The Ohio State Buckeyes men's ice hockey team is an NCAA Division I college ice hockey program that represents Ohio State University. The Buckeyes are a member of the Big Ten Conference. They play at Value City Arena in Columbus, Ohio.

History
The Ohio State Buckeyes men's ice hockey program began in 1963, the team played at the new Ohio State Ice Rink, constructed in 1961. The Buckeyes were a founding member of the CCHA in 1971. The Buckeyes won the inaugural 1972 CCHA Men's Ice Hockey Tournament with a 3–0 win over Saint Louis University.

One of the team's most successful seasons came in 1997–1998, the year before the Buckeyes moved into new the 17,500-seat Value City Arena, which replaced the aging and undersized (1,400-seat) Ohio State Ice Rink. The team finished the 1997–1998 season with an overall record of 27–13–2. They secured an at-large bid to the 1998 NCAA Division I Men's Ice Hockey Tournament. That same season the Buckeyes advanced to the 1998 Frozen Four and lost in the semifinal game to Boston College 5–2. The 1998 tournament was the program's first of two all-time Frozen Four appearances, the other coming in 2018. In 1999 the team advanced to the 1999 NCAA Division I Men's Ice Hockey Tournament. Despite a first round elimination with a 4–2 loss to Maine, this marked the first time in school history the team made the NCAA tournament in consecutive seasons.
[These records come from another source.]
(** * Tools: a shallow embedding of the tagging and download scripts

  The repository holds three Python scripts.  This development embeds
  [auto_tagger.py] (filename heuristics, MusicBrainz lookup, ID3 tag
  writing) and [spotify-dowloader.py] (URL validation, playlist
  pagination, YouTube search with retry, the file-exists prompt, tag
  writing, and the main loop) as Rocq functions, and proves properties
  of them.

  Conventions.
  - A Python [str] is a list of Unicode code points ([list N]), so that
    [len], slicing and character classes count what Python counts.
  - Code that can raise returns [res]; the exception is a value.
  - Calls that leave the process (HTTP, the catalog and video clients,
    the console) are oracles gathered in a record; mutable globals and
    the file system are threaded as explicit state. *)

From Stdlib Require Import NArith ZArith Ascii String DecimalString.
From stdpp Require Import gmap strings list fin_maps.
From Equations Require Import Equations.

Local Open Scope N_scope.

(** ** Python strings *)

Module Py.

Definition str : Type := list N.

(** An ASCII literal as a Python string. *)
Definition lit (s : string) : str := N_of_ascii <$> list_ascii_of_string s.

(** [str.isspace] on one code point, which is also what [\s] matches in
    a [str] pattern and what [str.strip()] removes. *)
Definition isspace (c : N) : bool :=
  ((9 <=? c) && (c <=? 13)) || ((28 <=? c) && (c <=? 32))
  || (c =? 133) || (c =? 160) || (c =? 5760)
  || ((8192 <=? c) && (c <=? 8202))
  || (c =? 8232) || (c =? 8233) || (c =? 8239) || (c =? 8287)
  || (c =? 12288).

Fixpoint lstrip (s : str) : str :=
  match s with
  | c :: s' => if isspace c then lstrip s' else s
  | [] => []
  end.

Definition rstrip (s : str) : str := reverse (lstrip (reverse s)).

Definition strip (s : str) : str := lstrip (rstrip s).

(** [s.replace(old, new)] for one-character [old] and [new]. *)
Definition replace (old new : N) (s : str) : str :=
  (fun c => if c =? old then new else c) <$> s.

Definition eqb (a b : str) : bool := bool_decide (a = b).

Fixpoint startswith (s prefix : str) : bool :=
  match prefix, s with
  | [], _ => true
  | p :: prefix', c :: s' => (c =? p) && startswith s' prefix'
  | _ :: _, [] => false
  end.

(** [needle in hay] *)
Fixpoint contains (needle hay : str) : bool :=
  startswith hay needle ||
  match hay with
  | [] => false
  | _ :: hay' => contains needle hay'
  end.

(** [s.rfind(c)] for a one-character [c]: the highest index, or [-1]. *)
Fixpoint rfind_from (c : N) (s : str) (i last : Z) : Z :=
  match s with
  | [] => last
  | x :: s' => rfind_from c s' (i + 1)%Z (if x =? c then i else last)
  end.

Definition rfind (c : N) (s : str) : Z := rfind_from c s 0%Z (-1)%Z.

(** [p[lo:hi]] for [0 <= lo]. *)
Definition slice (p : str) (lo hi : Z) : str :=
  take (Z.to_nat hi - Z.to_nat lo)%nat (drop (Z.to_nat lo) p).

Definition sep : N := 47.     (* "/" *)
Definition extsep : N := 46.  (* "." *)

(** [os.path.splitext] on POSIX ([genericpath._splitext] with [sep = "/"],
    no [altsep]).  The library's loop over [p[sepIndex+1 : dotIndex]]
    returns the split at the first character that is not a dot, and
    falls through to [(p, "")] when all of them are dots. *)
Definition splitext (p : str) : str * str :=
  let sepIndex := rfind sep p in
  let dotIndex := rfind extsep p in
  if (sepIndex <? dotIndex)%Z
     && existsb (fun c => negb (c =? extsep)) (slice p (sepIndex + 1) dotIndex)
  then (take (Z.to_nat dotIndex) p, drop (Z.to_nat dotIndex) p)
  else (p, []).

Definition endswith (s suffix : str) : bool :=
  startswith (reverse s) (reverse suffix).

(** Case mappings on the ASCII letters.  [lower] is only used to test for
    the suffix ".mp3" and [upper] only to compare with the answers "R",
    "RA", "S" and "SA"; no code point outside ASCII lowercases to one of
    ".mp3", and the only one that uppercases into "RAS" is the long s
    (U+017F), so other code points are left in place. *)
Definition lower (s : str) : str :=
  (fun c => if (65 <=? c) && (c <=? 90) then c + 32 else c) <$> s.

Definition upper (s : str) : str :=
  (fun c => if (97 <=? c) && (c <=? 122) then c - 32
            else if c =? 383 then 83 else c) <$> s.

(** [os.path.join(a, p)] on POSIX, two arguments. *)
Definition join (a p : str) : str :=
  if startswith p [sep] then p
  else if bool_decide (a = []) || endswith a [sep] then a ++ p
  else a ++ sep :: p.

(** [os.path.basename(p)]: [p[p.rfind("/") + 1:]] *)
Definition basename (p : str) : str := drop (Z.to_nat (rfind sep p + 1)) p.

(** [str(n)] for an [int]. *)
Definition of_int (n : Z) : str := lit (NilZero.string_of_int (Z.to_int n)).

End Py.

Notation "'py' s" := (Py.lit s%string) (at level 9, s at level 0, only parsing).

(** ** Exceptions, and the monad of state and exceptions *)

Inductive exn :=
| ValueError (msg : string)
| IndexError
| EOFError
| ID3NoHeaderError
| OtherError (msg : string)   (* any other subclass of [Exception] *)
| KeyboardInterrupt.          (* a [BaseException], not an [Exception] *)

Global Instance exn_eq_dec : EqDecision exn.
Proof. solve_decision. Defined.

Inductive res (A : Type) :=
| Ok (a : A)
| Raise (e : exn).
Arguments Ok {A} a.
Arguments Raise {A} e.

(** What [except Exception] catches. *)
Definition is_Exception (e : exn) : bool :=
  match e with
  | KeyboardInterrupt => false
  | _ => true
  end.

(** [l[i]] *)
Definition index {A} (l : list A) (i : nat) : res A :=
  match l !! i with
  | Some a => Ok a
  | None => Raise IndexError
  end.

Definition M (St A : Type) : Type := St -> res A * St.

Section Monad.
Context {St : Type}.

Definition ret {A} (a : A) : M St A := fun s => (Ok a, s).

Definition raise {A} (e : exn) : M St A := fun s => (Raise e, s).

Definition bind {A B} (c : M St A) (k : A -> M St B) : M St B :=
  fun s =>
    match c s with
    | (Ok a, s') => k a s'
    | (Raise e, s') => (Raise e, s')
    end.

Definition lift {A} (r : res A) : M St A := fun s => (r, s).

Definition gets {A} (f : St -> A) : M St A := fun s => (Ok (f s), s).

Definition modify (f : St -> St) : M St unit := fun s => (Ok tt, f s).

(** [try: c  except Exception as e: h e] *)
Definition try_except {A} (c : M St A) (h : exn -> M St A) : M St A :=
  fun s =>
    match c s with
    | (Raise e, s') => if is_Exception e then h e s' else (Raise e, s')
    | r => r
    end.

(** The state a computation leaves behind, whether it returns or raises. *)
Definition after {A} (c : M St A) (s : St) : St := (c s).2.

End Monad.

Declare Scope monad_scope.
Delimit Scope monad_scope with M.
Notation "x <- c ;; k" := (bind c (fun x => k))
  (at level 100, c at next level, right associativity) : monad_scope.
Notation "c ;; k" := (bind c (fun _ => k))
  (at level 100, right associativity) : monad_scope.
Local Open Scope monad_scope.

(** ** The tag container (mutagen)

    An MP3 file is modelled by its ID3 tag: [None] when the file has no
    ID3 header, otherwise a finite map from field name to frame.  The
    text fields carry the names [EasyID3] gives them; a text frame holds
    a list of values.  Item assignment replaces the frame stored under
    the key, and [save] writes the container to the file. *)

Inductive frame :=
| Text (text : list Py.str)
| APIC (encoding : N) (mime : Py.str) (type : N) (desc : Py.str) (data : list N).

Global Instance frame_eq_dec : EqDecision frame.
Proof. solve_decision. Defined.

Abbreviation id3 := (gmap string frame).
Abbreviation filesystem := (gmap (list N) (option (gmap string frame))).

(** The frame a file holds under a field name, if any. *)
Definition field_of (f : option id3) (key : string) : option frame :=
  tags ← f; tags !! key.

(** The frame that the file at [path] holds under a field name. *)
Definition field_at (files : filesystem) (path : Py.str) (key : string) : option frame :=
  file ← files !! path; field_of file key.

(** [EasyID3(filepath)]: the container of an existing file with a header. *)
Definition EasyID3 (fs : filesystem) (filepath : Py.str) : res id3 :=
  match fs !! filepath with
  | None => Raise (OtherError "MutagenError")
  | Some None => Raise ID3NoHeaderError
  | Some (Some tags) => Ok tags
  end.

(** ** auto_tagger.py *)

Module AutoTagger.

Definition colon : N := 58.            (* ":" *)
Definition fullwidth_colon : N := 65306. (* U+FF1A *)
Definition hyphen : N := 45.           (* "-" *)
Definition underscore : N := 95.       (* "_" *)
Definition space : N := 32.

(** The character class [[:：\-]] of the split pattern. *)
Definition is_delim (c : N) : bool :=
  (c =? colon) || (c =? fullwidth_colon) || (c =? hyphen).

(** The leftmost match of [[:：\-]\s*]: the text before it and the text
    after it.  The class consumes one character and [\s*] is greedy. *)
Fixpoint first_match (s : Py.str) : option (Py.str * Py.str) :=
  match s with
  | [] => None
  | c :: s' =>
      if is_delim c then Some ([], Py.lstrip s')
      else match first_match s' with
           | Some (l, r) => Some (c :: l, r)
           | None => None
           end
  end.

(** [re.split(r"[:：\-]\s*", s, maxsplit=1)] *)
Definition re_split (s : Py.str) : list Py.str :=
  match first_match s with
  | Some (l, r) => [l; r]
  | None => [s]
  end.

Definition parse_classical_filename (filename : Py.str) : Py.str * Py.str :=
  let name_no_ext := (Py.splitext filename).1 in
  let name_no_ext := Py.replace hyphen space (Py.replace underscore space name_no_ext) in
  let composer_guess := py "Unknown" in
  let track_guess := name_no_ext in
  let match_ := re_split name_no_ext in
  let '(composer_guess, track_guess) :=
    if (length match_ =? 2)%nat
    then (Py.strip (match_ !!! 0%nat), Py.strip (match_ !!! 1%nat))
    else (composer_guess, track_guess) in
  let composer_guess :=
    if (length composer_guess <? 2)%nat then py "Unknown" else composer_guess in
  (composer_guess, track_guess).

(** *** MusicBrainz query *)

(** What the script reads of a search result.  A field that the response
    may lack is an [option]; an artist credit that has no ["artist"]
    entry is [None], and reading it raises. *)
Record release := {
  release_title : option Py.str;
  release_date : option Py.str }.

Record recording := {
  recording_title : option Py.str;
  artist_credit : list (option (option Py.str));
  release_list : list release }.

(** The MusicBrainz client: [search_recordings(recording=, artist=, limit=5)]
    followed by [.get('recording-list', [])]. *)
Record world := {
  search_recordings : Py.str -> Py.str -> res (list recording) }.

Inductive printed :=
| Processing (fullpath : Py.str)
| CouldNotParse
| NoMatch (composer_guess track_guess : Py.str)
| QueryError (e : exn)
| TagsSet (title artist album date composer : Py.str)
| TagError (e : exn).

Record state := {
  fs : filesystem;
  out : list printed }.

(** [print], to a console that takes every line.  A standard output
    whose encoding lacks a character of the line makes Python's [print]
    raise; such a console is not modelled. *)
Definition print (p : printed) : M state unit :=
  modify (fun s => {| fs := fs s; out := out s ++ [p] |}).

Definition write_file (filepath : Py.str) (tags : id3) : M state unit :=
  modify (fun s => {| fs := <[filepath := Some tags]> (fs s); out := out s |}).

Section Tagger.
Variable w : world.

Definition lookup_musicbrainz_recording (artist_guess track_guess : Py.str)
  : M state (option (gmap string Py.str)) :=
  try_except
    (rec_list <- lift (search_recordings w track_guess artist_guess) ;;
     match rec_list with
     | [] => ret None
     | best :: _ =>
         let meta : gmap string Py.str := ∅ in
         let meta := <["title" := default track_guess (recording_title best)]> meta in
         meta <- match artist_credit best with
                 | Some artist :: _ =>
                     ret (<["artist" := default artist_guess artist]> meta)
                 | None :: _ => raise (OtherError "KeyError")
                 | [] => ret (<["artist" := artist_guess]> meta)
                 end ;;
         let meta :=
           match release_list best with
           | release :: _ =>
               <["date" := default [] (release_date release)]>
                 (<["album" := default [] (release_title release)]> meta)
           | [] => <["date" := []]> (<["album" := []]> meta)
           end in
         let meta := <["composer" := artist_guess]> meta in
         let meta := <["genre" := py "Classical"]> meta in
         ret (Some meta)
     end)
    (fun e => print (QueryError e) ;; ret None).

(** *** Writing tags *)

Definition normalize_unknown (value : Py.str) : Py.str :=
  if Py.eqb value (py "[unknown]") then py "Unknown" else value.

(** The inner [try]: open the container, creating an empty one in the
    file when it has no header. *)
Definition open_or_init (filepath : Py.str) : M state id3 :=
  fun s =>
    match EasyID3 (fs s) filepath with
    | Raise ID3NoHeaderError =>
        (write_file filepath ∅ ;; lift (EasyID3 (<[filepath := Some ∅]> (fs s)) filepath)) s
    | r => (r, s)
    end.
The time period during the early 2000s was the most successful period in the program's history. Ohio State made the NCAA Post season tournament in 2003, 2004, and 2005. The 2003–2004 season also saw the Buckeyes win the school's second CCHA post season tournament with a 4–2 win over Big Ten and CCHA rival Michigan. After three seasons, the Buckeyes returned to the NCAA Tournament in 2009, when they received an at-large bid to the 2009 NCAA Tournament after a 5th-place finish in the CCHA regular season and falling to Alaska in the CCHA Quarterfinals. In the 2009 NCAA Tournament the team lost 8–3 to Boston University in the first round.  The program was also invited to play in the Frozen Tundra Hockey Classic against Wisconsin on February 11, 2006, which was the second-ever outdoor ice hockey game played between college teams.

On March 21, 2011 the Big Ten Conference announced plans to sponsor men's ice hockey starting in 2013–14 season. Ohio State along with CCHA rivals, Michigan and Michigan State would leave the CCHA to join Minnesota and Wisconsin from the WCHA and Penn State, who would elevate their men's and women's American Collegiate Hockey Association club programs to varsity status, to form a six-team Big Ten Hockey Conference.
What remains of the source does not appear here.